• ACTION ITEM:
For the entries below, repeat exactly each line starting with the one that contains "Definition scene_ok (s" and going on through the one that contains "intros Hw Hh Hes Ht s.", and no others.

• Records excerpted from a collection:
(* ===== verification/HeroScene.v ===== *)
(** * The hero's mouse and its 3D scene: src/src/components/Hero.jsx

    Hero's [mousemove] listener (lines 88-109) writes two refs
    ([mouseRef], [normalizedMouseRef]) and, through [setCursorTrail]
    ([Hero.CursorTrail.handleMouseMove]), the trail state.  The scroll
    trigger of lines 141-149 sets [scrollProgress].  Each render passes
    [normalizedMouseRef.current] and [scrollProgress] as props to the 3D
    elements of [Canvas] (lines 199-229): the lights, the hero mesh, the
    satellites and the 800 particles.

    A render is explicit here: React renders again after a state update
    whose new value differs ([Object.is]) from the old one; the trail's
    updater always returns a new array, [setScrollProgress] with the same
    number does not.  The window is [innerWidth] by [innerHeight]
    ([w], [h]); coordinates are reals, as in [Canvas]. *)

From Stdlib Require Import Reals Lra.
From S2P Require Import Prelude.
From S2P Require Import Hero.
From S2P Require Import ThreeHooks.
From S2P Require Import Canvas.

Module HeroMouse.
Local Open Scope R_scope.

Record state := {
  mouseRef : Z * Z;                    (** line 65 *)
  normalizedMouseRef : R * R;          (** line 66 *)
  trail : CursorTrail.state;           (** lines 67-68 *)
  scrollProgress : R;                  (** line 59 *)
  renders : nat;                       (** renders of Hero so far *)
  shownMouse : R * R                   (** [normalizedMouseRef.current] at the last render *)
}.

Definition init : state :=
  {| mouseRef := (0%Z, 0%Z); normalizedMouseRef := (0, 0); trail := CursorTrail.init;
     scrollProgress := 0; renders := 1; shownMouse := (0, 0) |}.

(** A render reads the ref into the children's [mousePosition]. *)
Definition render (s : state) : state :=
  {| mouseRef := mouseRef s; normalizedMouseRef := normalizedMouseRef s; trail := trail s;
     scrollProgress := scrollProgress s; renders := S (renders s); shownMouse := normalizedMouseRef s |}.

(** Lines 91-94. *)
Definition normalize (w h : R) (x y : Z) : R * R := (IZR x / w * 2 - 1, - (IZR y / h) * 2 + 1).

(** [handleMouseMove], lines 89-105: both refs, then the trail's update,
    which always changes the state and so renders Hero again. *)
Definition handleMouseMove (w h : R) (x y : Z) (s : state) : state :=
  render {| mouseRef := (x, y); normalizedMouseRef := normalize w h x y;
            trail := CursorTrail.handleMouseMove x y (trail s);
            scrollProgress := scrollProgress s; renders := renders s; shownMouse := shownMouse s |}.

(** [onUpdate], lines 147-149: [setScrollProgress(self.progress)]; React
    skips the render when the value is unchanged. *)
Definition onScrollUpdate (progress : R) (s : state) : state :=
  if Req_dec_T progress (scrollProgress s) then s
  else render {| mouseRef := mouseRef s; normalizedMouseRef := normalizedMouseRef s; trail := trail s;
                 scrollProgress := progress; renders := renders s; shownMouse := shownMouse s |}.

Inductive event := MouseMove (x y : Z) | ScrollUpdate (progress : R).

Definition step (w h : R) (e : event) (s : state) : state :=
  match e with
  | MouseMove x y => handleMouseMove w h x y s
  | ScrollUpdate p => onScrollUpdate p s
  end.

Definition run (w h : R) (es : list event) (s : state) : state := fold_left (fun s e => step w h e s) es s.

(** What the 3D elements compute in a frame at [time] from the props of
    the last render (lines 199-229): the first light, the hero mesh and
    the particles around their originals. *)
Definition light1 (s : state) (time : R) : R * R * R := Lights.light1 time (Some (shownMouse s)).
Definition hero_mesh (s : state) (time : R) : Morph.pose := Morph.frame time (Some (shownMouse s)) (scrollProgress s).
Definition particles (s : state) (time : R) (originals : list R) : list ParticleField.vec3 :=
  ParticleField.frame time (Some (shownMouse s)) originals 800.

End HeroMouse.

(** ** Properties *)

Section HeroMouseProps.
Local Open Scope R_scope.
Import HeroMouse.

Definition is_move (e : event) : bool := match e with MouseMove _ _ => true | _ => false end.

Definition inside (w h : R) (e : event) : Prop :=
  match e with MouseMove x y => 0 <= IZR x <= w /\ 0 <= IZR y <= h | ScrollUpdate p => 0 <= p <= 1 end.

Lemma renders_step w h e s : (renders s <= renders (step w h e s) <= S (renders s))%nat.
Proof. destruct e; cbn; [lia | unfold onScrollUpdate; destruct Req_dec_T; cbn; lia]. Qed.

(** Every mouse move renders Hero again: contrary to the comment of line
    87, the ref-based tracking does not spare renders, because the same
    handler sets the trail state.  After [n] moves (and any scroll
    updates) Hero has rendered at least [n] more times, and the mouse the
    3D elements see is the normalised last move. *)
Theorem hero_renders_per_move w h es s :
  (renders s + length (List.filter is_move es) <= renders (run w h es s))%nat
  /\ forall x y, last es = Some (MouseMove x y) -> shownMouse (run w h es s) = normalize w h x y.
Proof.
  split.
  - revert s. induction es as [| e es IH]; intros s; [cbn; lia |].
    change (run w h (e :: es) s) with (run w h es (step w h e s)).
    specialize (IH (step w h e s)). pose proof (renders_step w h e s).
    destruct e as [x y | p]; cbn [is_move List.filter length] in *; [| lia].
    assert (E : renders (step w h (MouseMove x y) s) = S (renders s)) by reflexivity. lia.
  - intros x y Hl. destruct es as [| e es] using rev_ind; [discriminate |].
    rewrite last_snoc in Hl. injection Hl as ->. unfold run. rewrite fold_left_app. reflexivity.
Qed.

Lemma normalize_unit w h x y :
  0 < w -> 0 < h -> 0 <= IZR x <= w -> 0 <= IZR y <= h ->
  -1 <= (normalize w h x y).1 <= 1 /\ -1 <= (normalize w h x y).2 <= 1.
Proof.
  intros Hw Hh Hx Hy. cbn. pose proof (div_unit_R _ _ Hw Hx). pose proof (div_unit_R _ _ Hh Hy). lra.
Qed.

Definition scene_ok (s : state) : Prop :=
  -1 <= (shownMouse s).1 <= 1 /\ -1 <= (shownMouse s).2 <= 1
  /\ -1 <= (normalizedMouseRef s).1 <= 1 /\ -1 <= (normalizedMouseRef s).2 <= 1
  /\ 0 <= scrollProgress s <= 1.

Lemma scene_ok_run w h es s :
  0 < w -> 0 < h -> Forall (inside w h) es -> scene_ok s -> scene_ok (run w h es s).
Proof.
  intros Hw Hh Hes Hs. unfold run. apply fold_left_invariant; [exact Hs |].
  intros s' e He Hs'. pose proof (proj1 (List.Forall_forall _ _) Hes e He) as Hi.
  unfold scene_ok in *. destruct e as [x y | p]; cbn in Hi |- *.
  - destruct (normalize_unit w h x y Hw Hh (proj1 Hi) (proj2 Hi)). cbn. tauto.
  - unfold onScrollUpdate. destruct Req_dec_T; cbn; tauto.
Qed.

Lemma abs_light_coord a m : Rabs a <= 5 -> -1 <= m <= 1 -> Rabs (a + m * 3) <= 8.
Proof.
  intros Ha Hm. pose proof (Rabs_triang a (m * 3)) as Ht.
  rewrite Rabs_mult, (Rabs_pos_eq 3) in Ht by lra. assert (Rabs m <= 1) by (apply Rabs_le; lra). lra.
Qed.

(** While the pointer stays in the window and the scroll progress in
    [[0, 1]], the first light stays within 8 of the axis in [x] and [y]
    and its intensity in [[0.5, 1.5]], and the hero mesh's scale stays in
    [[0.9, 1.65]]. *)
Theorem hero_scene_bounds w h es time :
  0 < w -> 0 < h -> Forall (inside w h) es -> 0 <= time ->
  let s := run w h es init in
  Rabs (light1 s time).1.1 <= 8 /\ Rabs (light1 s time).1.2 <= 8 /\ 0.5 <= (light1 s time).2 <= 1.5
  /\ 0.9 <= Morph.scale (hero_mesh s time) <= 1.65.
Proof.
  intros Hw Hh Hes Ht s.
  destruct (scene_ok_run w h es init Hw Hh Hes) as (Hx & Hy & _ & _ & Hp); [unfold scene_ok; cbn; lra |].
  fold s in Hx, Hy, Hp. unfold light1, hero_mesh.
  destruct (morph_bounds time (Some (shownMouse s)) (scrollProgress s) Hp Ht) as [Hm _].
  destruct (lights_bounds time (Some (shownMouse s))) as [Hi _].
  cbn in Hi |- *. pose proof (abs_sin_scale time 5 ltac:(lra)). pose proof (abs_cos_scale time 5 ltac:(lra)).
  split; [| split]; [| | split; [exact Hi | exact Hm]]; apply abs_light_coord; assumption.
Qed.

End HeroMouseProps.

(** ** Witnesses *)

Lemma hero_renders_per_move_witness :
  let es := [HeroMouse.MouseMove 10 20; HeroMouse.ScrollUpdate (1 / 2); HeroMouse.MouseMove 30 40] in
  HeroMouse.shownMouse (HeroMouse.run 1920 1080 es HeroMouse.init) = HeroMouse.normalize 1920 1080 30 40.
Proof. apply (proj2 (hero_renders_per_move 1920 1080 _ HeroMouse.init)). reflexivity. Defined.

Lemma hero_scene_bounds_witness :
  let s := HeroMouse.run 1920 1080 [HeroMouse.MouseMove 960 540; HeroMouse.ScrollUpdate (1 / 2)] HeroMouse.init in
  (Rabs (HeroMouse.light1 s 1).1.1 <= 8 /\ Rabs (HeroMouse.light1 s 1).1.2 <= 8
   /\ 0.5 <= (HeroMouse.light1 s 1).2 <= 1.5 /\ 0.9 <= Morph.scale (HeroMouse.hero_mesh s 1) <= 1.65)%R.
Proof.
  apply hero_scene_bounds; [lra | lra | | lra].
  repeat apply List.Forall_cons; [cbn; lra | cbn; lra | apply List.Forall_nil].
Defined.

• SOLUTION TO THIS TASK:
Definition scene_ok (s : state) : Prop :=
  -1 <= (shownMouse s).1 <= 1 /\ -1 <= (shownMouse s).2 <= 1
  /\ -1 <= (normalizedMouseRef s).1 <= 1 /\ -1 <= (normalizedMouseRef s).2 <= 1
  /\ 0 <= scrollProgress s <= 1.

Lemma scene_ok_run w h es s :
  0 < w -> 0 < h -> Forall (inside w h) es -> scene_ok s -> scene_ok (run w h es s).
Proof.
  intros Hw Hh Hes Hs. unfold run. apply fold_left_invariant; [exact Hs |].
  intros s' e He Hs'. pose proof (proj1 (List.Forall_forall _ _) Hes e He) as Hi.
  unfold scene_ok in *. destruct e as [x y | p]; cbn in Hi |- *.
  - destruct (normalize_unit w h x y Hw Hh (proj1 Hi) (proj2 Hi)). cbn. tauto.
  - unfold onScrollUpdate. destruct Req_dec_T; cbn; tauto.
Qed.

Lemma abs_light_coord a m : Rabs a <= 5 -> -1 <= m <= 1 -> Rabs (a + m * 3) <= 8.
Proof.
  intros Ha Hm. pose proof (Rabs_triang a (m * 3)) as Ht.
  rewrite Rabs_mult, (Rabs_pos_eq 3) in Ht by lra. assert (Rabs m <= 1) by (apply Rabs_le; lra). lra.
Qed.

(** While the pointer stays in the window and the scroll progress in
    [[0, 1]], the first light stays within 8 of the axis in [x] and [y]
    and its intensity in [[0.5, 1.5]], and the hero mesh's scale stays in
    [[0.9, 1.65]]. *)
Theorem hero_scene_bounds w h es time :
  0 < w -> 0 < h -> Forall (inside w h) es -> 0 <= time ->
  let s := run w h es init in
  Rabs (light1 s time).1.1 <= 8 /\ Rabs (light1 s time).1.2 <= 8 /\ 0.5 <= (light1 s time).2 <= 1.5
  /\ 0.9 <= Morph.scale (hero_mesh s time) <= 1.65.
Proof.
  intros Hw Hh Hes Ht s.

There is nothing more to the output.